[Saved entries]
BEGIN

(** * Outline server manager: DigitalOcean account and server glue

    A shallow embedding of

      - [src/server_manager/web_app/digitalocean_server.ts]
        (key-value tags, the install-state poller), and
      - [src/server_manager/model/digitalocean_account.ts]
        (locations, install script, error-to-event mapping),

    followed by the properties of these functions.

    Conventions.  A JavaScript string is a [string]: a sequence of code
    units below 256 (DigitalOcean tags, tokens and slugs are ASCII).  On
    such text [toLowerCase] turns one code unit into one code unit;
    text with larger code units, which JavaScript may lengthen when it
    lowers it, is outside the model, and what is proved about lengths
    is stated for ASCII text.  A
    function that may throw returns an [option] or a [result]; a function
    that writes fields of [this] takes the object and returns the updated
    one.  [Date.now() - startTimestamp] is an explicit argument
    [elapsed], in milliseconds. *)

From Stdlib Require Import ZArith List Bool Ascii String Lia Permutation.
From Stdlib Require Import DecimalString.
From Stdlib Require DecimalPos DecimalZ.
Import ListNotations.
Open Scope string_scope.

(* ================================================================== *)
(** * Part I.  Definitions                                             *)
(* ================================================================== *)

(** ** JavaScript primitives used by the two files *)

Module Js.

(** What a function typed [string] can hand back at run time. *)
Inductive value : Type :=
| undefined
| null
| str (s : string).

(** [if (v)], [!v], [v ? a : b] on such a value. *)
Definition truthy (v : value) : bool :=
  match v with
  | str s => negb (String.eqb s "")
  | _ => false
  end.

(** [s.slice(0, n)] for [n >= 0]. *)
Fixpoint slice_to (n : nat) (s : string) : string :=
  match n, s with
  | S n', String c rest => String c (slice_to n' rest)
  | _, _ => EmptyString
  end.

(** [s.slice(n)] for [n >= 0]. *)
Fixpoint slice_from (n : nat) (s : string) : string :=
  match n, s with
  | S n', String _ rest => slice_from n' rest
  | _, _ => s
  end.

(** [String.prototype.toLowerCase] on one code unit below 256:
    A-Z and the Latin-1 capitals U+00C0..U+00DE (but not the
    multiplication sign U+00D7) move up by 32. *)
Definition lower_char (c : ascii) : ascii :=
  let n := nat_of_ascii c in
  if (((65 <=? n) && (n <=? 90))
      || ((192 <=? n) && (n <=? 222) && negb (n =? 215)))%nat
  then ascii_of_nat (n + 32)
  else c.

Fixpoint toLowerCase (s : string) : string :=
  match s with
  | EmptyString => EmptyString
  | String c rest => String (lower_char c) (toLowerCase rest)
  end.

(** [s.endsWith(suffix)]. *)
Definition endsWith (s suffix : string) : bool :=
  String.eqb (slice_from (String.length s - String.length suffix) s) suffix
  && (String.length suffix <=? String.length s)%nat.

(** White space as [String.prototype.trim] sees it, below 256:
    TAB, LF, VT, FF, CR, SPACE and NBSP. *)
Definition is_white (c : ascii) : bool :=
  let n := nat_of_ascii c in
  (((9 <=? n) && (n <=? 13)) || (n =? 32) || (n =? 160))%nat.

Fixpoint trimStart (s : string) : string :=
  match s with
  | String c rest => if is_white c then trimStart rest else s
  | EmptyString => EmptyString
  end.
(* ===== verification/Prelude.v ===== *)
(** * A verification development for the natural-language-to-SQL agent

    (Header of the whole development; each other file opens with a short
    comment of its own.)

    ** The program

    [src/app.py] is a Streamlit page around a LangGraph state machine.  Each
    run of the script reads the settings ([get_credentials]), stops if the key
    of the generation service or the database password is missing, builds the
    agent once per session (chat model, database opened from a URL with
    percent-encoded user and password, toolkit, graph) and shows a form.  A
    question typed by the user becomes a one-message conversation; the graph
    runs the nodes [list_tables], [call_get_schema], [get_schema],
    [generate_query], [check_query], [run_query], looping from [run_query]
    back to [generate_query] until [should_continue] routes to [END]; the page
    consumes the stream of graph states, counts them against [max_steps = 10]
    and shows the first assistant message that passes its final-answer test.
    The language model and the database are external collaborators.
    [src/chinook_db.py] downloads a sample database file.

    ** Files, and what of the code each models

    - [Prelude] (this file): Python values that are not specific to the
      program: exceptions ([Exn], with [str_exn] for [str(e)] and [repr_exn]
      for [repr(e)]), truthiness of strings, the substring test [contains]
      behind [in], [strip] (with the white space of Unicode, read off the
      UTF-8 bytes) and [split_on], [last_item] for [l[-1]], [found] for a
      lookup that is shown not to raise, and the state-and-exception monad
      [M] in which
      every effectful operation is written ([let*] in [py_scope],
      [try_except] for [try: ... except Exception as e: ...]).  The tactics
      [invert], [run_simpl], [case_scrut] and the hint database [agent]; the
      lemmas on lists and on [strip] and [split_on] the other files share.
    - [Streamlit]: [Ui], one constructor per [st.*] call the script makes,
      the widgets of the form included; what a run shows is a list of them.
    - [Credentials]: lines 21-77.  [get_credentials] over [Sources] (the
      secrets, the environment), [validate] (the two guards before
      [st.stop()]), [quote_plus] and [postgres_url]; decoders and [userinfo] as
      reference definitions.
    - [Messages]: the conversation ([Message], [ToolCall], [MsgId],
      [MessagesState]) and the reducer [add_messages] that merges a node's
      update into the state, with the reference [merge_ref] and the invariant
      [wf_messages].
    - [Collab]: the collaborators as type classes over an abstract world
      ([Generation] for [llm], [Database] for [db], [Connector] for the
      constructors [ChatGroq(...)] and [SQLDatabase.from_uri]); every call of
      a collaborator returns or raises.  [Env], the world with the counter of
      fresh identifiers and a ghost trace of the calls made and the nodes
      started.
    - [Toolkit]: lines 90-97 and 107-108.  The tools [sql_db_list_tables],
      [sql_db_schema], [sql_db_query], found in the toolkit with [next_tool]
      as the script finds them with [next(...)], [tool.invoke], and
      [ToolNode] with the two tool nodes; what a tool raises becomes the text
      [tool_error_text] of its tool message.
    - [Nodes]: lines 99-195.  [list_tables], [call_get_schema],
      [generate_query], [check_query], [should_continue] and the two prompts.
    - [Graph]: lines 197-214 and the [agent.stream] of line 241.
      [builder_nodes], [builder_edges], [next_node], the validation
      [compile] makes, and the generator [Gen] with its step [gen_next]
      (library code, after its documentation); [reaches] is the relation
      between the generator states a stream passes through.
    - [Trace]: which calls each node may make ([allowed], [cost]) and the
      shape of the trace of a run ([run_trace]): the nodes that ran, each
      followed by its calls.
    - [Driver]: lines 233-271.  [agent_loop] (the [for] loop with
      [step_count] and [max_steps]), [is_final_answer], [render],
      [process_question], [ask].
    - [Budget]: the step limit at work: the run of a generation service
      that proposes a query every time it is asked ([always_proposes]), with
      the invariant [inv] of its generator states; and how late an answer can
      come.
    - [Answer]: the run of a service that keeps to the protocol of the
      graph ([cooperative]), node by node ([advances]) up to the answer.
    - [Failure]: the runs that end with an exception: a service that fails
      at drafting ([drafting_fails]), and a schema request whose fallback
      fails too, up to the error the page shows.
    - [Orchestrator]: the state machine of section 4.5 of the specification
      ([Phase], [transition], [spec_run]) and the graph as its implementation
      ([phase], [pending]).
    - [Page]: the script as a whole.  [build_agent] (the body of the [try]
      of lines 82-214: the client, the database, the lookups of the tools,
      [compile]), [initialise] (the test of line 80 and the handler of lines
      214-219), [query_form] (lines 225-231), [sidebar] (lines 274-289),
      [page] (one run: what is shown and the [PageState] it leaves: the
      sources of the settings and the agent of the session), and [step], what
      can happen to a session.
    - [Secrets]: lines 59-77 on settings that are not texts ([Setting]):
      [app], the run of the script on the settings as the secrets file gives
      them, which is [page] when they are texts.
    - [Chinook]: [src/chinook_db.py] as a function of the HTTP answer.
    - [Scenarios]: stub collaborators that compute, and the theorems of the
      other files applied at concrete inputs.

    ** What the theorems show

    - Control: the nodes a question runs are the first nodes of one fixed
      path of at most [max_steps] nodes, each making only the calls it is
      allowed ([Driver.process_question_path]); the loop ends within
      [max_steps + 1] items ([Driver.agent_loop_fuel]); a service that keeps
      to the protocol is answered after seven nodes, one query and four calls
      ([Answer.cooperative_service_is_answered]); a service that always
      proposes a query runs the whole path and gets the step-limit notice
      ([Budget.always_proposing_hits_max_steps]).
    - Exceptions: the handler of a question never raises and the page, on
      settings that are texts, never raises ([Driver.ask_total],
      [Page.page_total]); building the agent raises exactly when one of the
      two constructors does ([Page.build_agent_raises]) and the page then
      shows the error ([Page.page_init_failure]); [call_get_schema] raises
      exactly when the service and the schema read of its fallback both do
      ([Nodes.call_get_schema_outcome]); the script raises exactly when a
      setting it uses as a text is not one ([Secrets.app_raises]).
    - Refinement: every step of the generator is a transition of the machine
      of the specification, and a question is a bounded run of that machine
      ([Orchestrator.gen_next_refines],
      [Orchestrator.process_question_refines]).
    - Collaborators: a question calls the generation service at most nine
      times ([Driver.process_question_invocations]); a query reaches the
      database only through [run_query], after [check_query]
      ([Driver.process_question_queries]), and it is the query the review
      returned ([Graph.reviewed_query_is_run]); the schema tool asks for the
      names [list_tables] joined ([Toolkit.get_schema_node_joined_names]).
    - State: the reducer agrees with its reference and keeps the conversation
      well formed ([Messages.add_messages_refines],
      [Messages.add_messages_keeps_wf]); so does every state of a stream
      ([Graph.stream_wf]); the agent of a session is built from valid
      settings and never replaced ([Page.session_invariant]).
    - Nodes: the result of each node on each branch, [except] branches
      included, and what it asked of the collaborators ([Nodes], [Toolkit],
      [Graph.check_query_merge]).
    - Settings: what the validation lets through, which source wins, and that
      the URL gives back the user and the password it was made from
      ([Credentials]).
    - Where the code departs from what its comments or the specification
      say, a theorem states what the code does:
      [Toolkit.run_query_node_runs_any_query],
      [Driver.schema_fallback_is_the_answer],
      [Driver.item_after_max_steps_is_dropped],
      [Driver.answer_mentioning_tables_is_discarded],
      [Budget.answer_within_one_round], [Failure.drafting_failure_is_shown],
      [Failure.schema_fallback_failure_is_shown], [Page.page_with_agent],
      [Credentials.secrets_shadow_environ], [Secrets.app_raises].

    ** Bounds and fuel

    [agent_loop] takes fuel because a stream need not end.  The loop leaves
    after [max_steps + 1 = 11] items at the latest, so [process_question] runs
    it with fuel [S max_steps]; [Driver.agent_loop_fuel] shows that this is
    enough from the start and that more fuel changes nothing.  The graph
    runtime stops a run after [recursion_limit = 25] nodes; the page asks for
    at most 11 items, that is 10 nodes ([Driver.process_question_path]), so
    the generator's count of nodes stays below the limit.  Every other
    definition is structurally recursive.

    ** Modelling conventions and assumptions

    - Python [str] is [string], a sequence of bytes (a non-ASCII character is
      its UTF-8 bytes); concatenation and f-strings are [+:+].  The settings
      of [Credentials] and [Page] are texts, which is what the environment
      gives; [Secrets] has the run on settings of other types and shows that
      [page] is that run on texts.
    - The arguments of a tool call are texts ([tc_args]), as the input
      schemas of the three tools declare them and as the specification types
      the query of a draft.  A generation service can return any JSON value
      there; what the libraries do with one that is not a text (coerce it or
      reject it) depends on their version, which the repository does not
      fix.
    - A Python exception is a value of [Exn]; a computation that may raise
      returns [Exn + A] ([inl] is the raised exception).  State changes made
      before an exception is raised persist, as in Python.
    - Library code the program relies on is modelled after its documented
      behaviour, on the part the program uses: [add_messages] (without
      [RemoveMessage]), [ToolNode] (the calls of the latest [AIMessage], in
      order; what a tool raises becomes a tool message with [repr(e)]), the
      validation of [compile], the stream in mode ["values"] (the input
      state first, then the state after each node), the three tools (a
      missing argument is a validation error of the input schema),
      [quote_plus].
    - [db.get_table_info_no_throw] and [db.run_no_throw] catch the errors of
      a missing table and of SQLAlchemy only, and turn them into texts; what
      else is raised leaves them.  Both are typed [Exn + string]: the text
      returned, error texts included, or the exception that leaves.
    - [uuid.uuid4()] is a counter in the environment: fresh identifiers are
      distinct from each other and from those the generation service gives.
    - The collaborators are arbitrary: every theorem outside [Scenarios]
      holds for every instance of [Generation], [Database] and [Connector];
      the theorems of [Budget], [Answer] and [Failure] that follow one kind
      of service assume [always_proposes], [cooperative] or [drafting_fails]
      of the instance, and [Scenarios] gives an instance that satisfies each.

    ** Not modelled

    The language model and the SQL the database runs (they are the abstract
    collaborators); the toolkit's query-checker tool (no node holds it); the
    spinners; tool-call arguments that are not texts; what is on the page
    when a run ends with an uncaught exception (the run is then the
    exception alone); several sessions side by side (the process environment
    that line 77 writes to is shared between them).

    ** Not yet covered by theorems

    A whole run in which one assistant message holds several tool calls
    (the nodes handle them, [Graph.check_query_merge] and the lemmas of
    [Toolkit]; no theorem follows them through a question); the runtime's
    [GraphRecursionError], which the page cannot reach and which is
    therefore only shown unreachable; [Chinook], which has lemmas and no
    theorem among the properties. *)

From Stdlib Require Import Ascii.
From stdpp Require Import base list strings.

END

** WHAT YOU HAVE TO DO **
Tell how many lines above hold "through", nothing more.

** EXERCISE ANSWER **
4